Asymptotic regularity of a generalised stochastic Halpern scheme
Nicholas Pischke, Thomas Powell
TL;DR
This work establishes a comprehensive stochastic framework for generalized Halpern–Mann iterations that incorporate two nonexpansive mappings and abstract stochastic noise. It delivers both general, quantitative rates of asymptotic regularity and fast linear (often optimal) rates in key special cases, with quadratic rates in inner product spaces for the general scheme. The authors connect these results to proof mining, derive explicit modulus-based bounds, and discuss practical variance management via minibatching and oracle complexity, highlighting potential applications to reinforcement learning and Q-learning. The contributions unify stochastic Halpern and KM-T variants, extend known deterministic results to the stochastic setting, and provide a foundation for future explorations of probabilistic fixed-point algorithms with concrete performance guarantees.
Abstract
We provide abstract, general and highly uniform rates of asymptotic regularity for a generalized stochastic Halpern-style iteration, which incorporates a second mapping in the style of a Krasnoselskii-Mann iteration. This iteration is general in two ways: First, it incorporates stochasticity completely abstractly, rather than fixing a sampling method; second, it includes as special cases stochastic versions of various schemes from the optimization literature, including Halpern's iteration as well as a Krasnoselskii-Mann iteration with Tikhonov regularization terms in the sense of Boţ, Csetnek and Meier (where this stochastic variant of the latter is considered for the first time in this paper).

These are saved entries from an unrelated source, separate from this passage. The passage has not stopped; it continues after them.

Lemma quickSortRecursive_spec : ∀ fuel low high l st (Q : unit → Run → Prop),
  holds l st → 0 ≤ low → high < Z.of_nat (length l) →
  (Z.to_nat (high - low + 1) ≤ fuel)%nat →
  (∀ l' st', holds l' st' → reorders low (high + 1) l l' →
     sorted_between l' low (high + 1) → Q tt st') →
  wp (EfficientSorts.quickSortRecursive fuel low high) Q st.
Proof.
  induction fuel as [|fuel IH]; intros low high l st Q Hst Hlow Hhigh Hfuel HQ;
    cbn [EfficientSorts.quickSortRecursive];
    destruct (Z.ltb_spec low high) as [Hlh|Hlh]; try lia.
  - ret. apply (HQ l); [done | constructor | apply sorted_between_empty; lia].
  - bind. eapply partition_spec; [done | lia.. |].
    clear st Hst. intros p vp l1 st Hst Hre1 Hp Hvp Hlt Hge.
    assert (Hlen1 : length l1 = length l) by (by eapply reorders_length).
    bind. eapply (IH low (p - 1)); [done | lia | lia | lia |].
    clear st Hst. intros l2 st Hst Hre2 Hs2.
    replace (p - 1 + 1) with p in * by lia.
    assert (Hlen2 : length l2 = length l1) by (by eapply reorders_length).
    eapply (IH (p + 1) high); [done | lia | lia | lia |].
    clear st Hst. intros l3 st Hst Hre3 Hs3.
    apply (HQ l3); [done | |].
    + eapply reorders_trans; [exact Hre1 |].
      eapply reorders_trans; (eapply reorders_mono; [| | eassumption]); lia.
    + assert (Hvp3 : at_index l3 p = Some vp).
      { rewrite (reorders_outside _ _ _ _ _ Hre3) by lia.
        by rewrite (reorders_outside _ _ _ _ _ Hre2) by lia. }
      assert (Hlt3 : all_between (λ x, x < vp) l3 low p).
      { eapply reorders_all_outside; [exact Hre3 | lia |].
        eapply reorders_all_between; [exact Hre2 | done]. }
      assert (Hge3 : all_between (λ x, vp ≤ x) l3 (p + 1) (high + 1)).
      { eapply reorders_all_between; [exact Hre3 |].
        eapply reorders_all_outside; [exact Hre2 | lia | done]. }
      assert (Hs3' : sorted_between l3 low p).
      { eapply reorders_sorted_outside; [exact Hre3 | lia | done]. }
      intros a b x y Ha Hab Hb Hx Hy.
      destruct (decide (b < p)); [ord |].
      destruct (decide (p < a)); [ord |].
      assert (x ≤ vp).
      { destruct (decide (a = p)) as [->|]; [same_index; lia |].
        pose proof (Hlt3 a x ltac:(lia) Hx). simpl in *. lia. }
      assert (vp ≤ y).
      { destruct (decide (b = p)) as [->|]; [same_index; lia |].
        pose proof (Hge3 b y ltac:(lia) Hy). simpl in *. lia. }
      lia.
  - ret. apply (HQ l); [done | constructor | apply sorted_between_empty; lia].
Qed.
Lemma TorchSTFT_init_default_window n_fft n_hop center st h :
  Torch.hann_window n_fft = Ok h ->
  TorchSTFT.__init__ n_fft n_hop center None st =
  (st ++ [h], Ok (TorchSTFT.mk (length st) n_fft n_hop center)).
Proof. intros H. unfold TorchSTFT.__init__, bind, lift. rewrite H. reflexivity. Qed.

Lemma TorchISTFT_init_default_window n_fft n_hop center sample_rate st h :
  Torch.hann_window n_fft = Ok h ->
  TorchISTFT.__init__ n_fft n_hop center sample_rate None st =
  (st ++ [h], Ok (TorchISTFT.mk n_fft n_hop center sample_rate (length st))).
Proof. intros H. unfold TorchISTFT.__init__, bind, lift. rewrite H. reflexivity. Qed.

Lemma TorchSTFT_init_negative n_fft n_hop center st :
  (n_fft < 0)%Z ->
  TorchSTFT.__init__ n_fft n_hop center None st = (st, Raise RuntimeError).
Proof.
  intros H. unfold TorchSTFT.__init__, bind, lift.
  rewrite (hann_window_raises _ H). reflexivity.
Qed.

Lemma TorchISTFT_init_negative n_fft n_hop center sample_rate st :
  (n_fft < 0)%Z ->
  TorchISTFT.__init__ n_fft n_hop center sample_rate None st = (st, Raise RuntimeError).
Proof.
  intros H. unfold TorchISTFT.__init__, bind, lift.
  rewrite (hann_window_raises _ H). reflexivity.
Qed.

Lemma nth_error_app_length {A : Type} (l : list A) (a : A) :
  nth_error (l ++ [a]) (length l) = Some a.
Proof. induction l; simpl; auto. Qed.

For these specific cases, we obtain linear rates of asymptotic regularity, matching (or improving) the currently best known rates for these iterations in stochastic optimization, and quadratic rates of asymptotic regularity are obtained in the context of inner product spaces for the general iteration. We conclude by discussing how variance can be managed in practice through sampling methods in the style of minibatching, how our convergence rates can be adapted to provide oracle complexity bounds, and by sketching how the schemes presented here can be instantiated in the context of reinforcement learning to yield novel methods for Q-learning.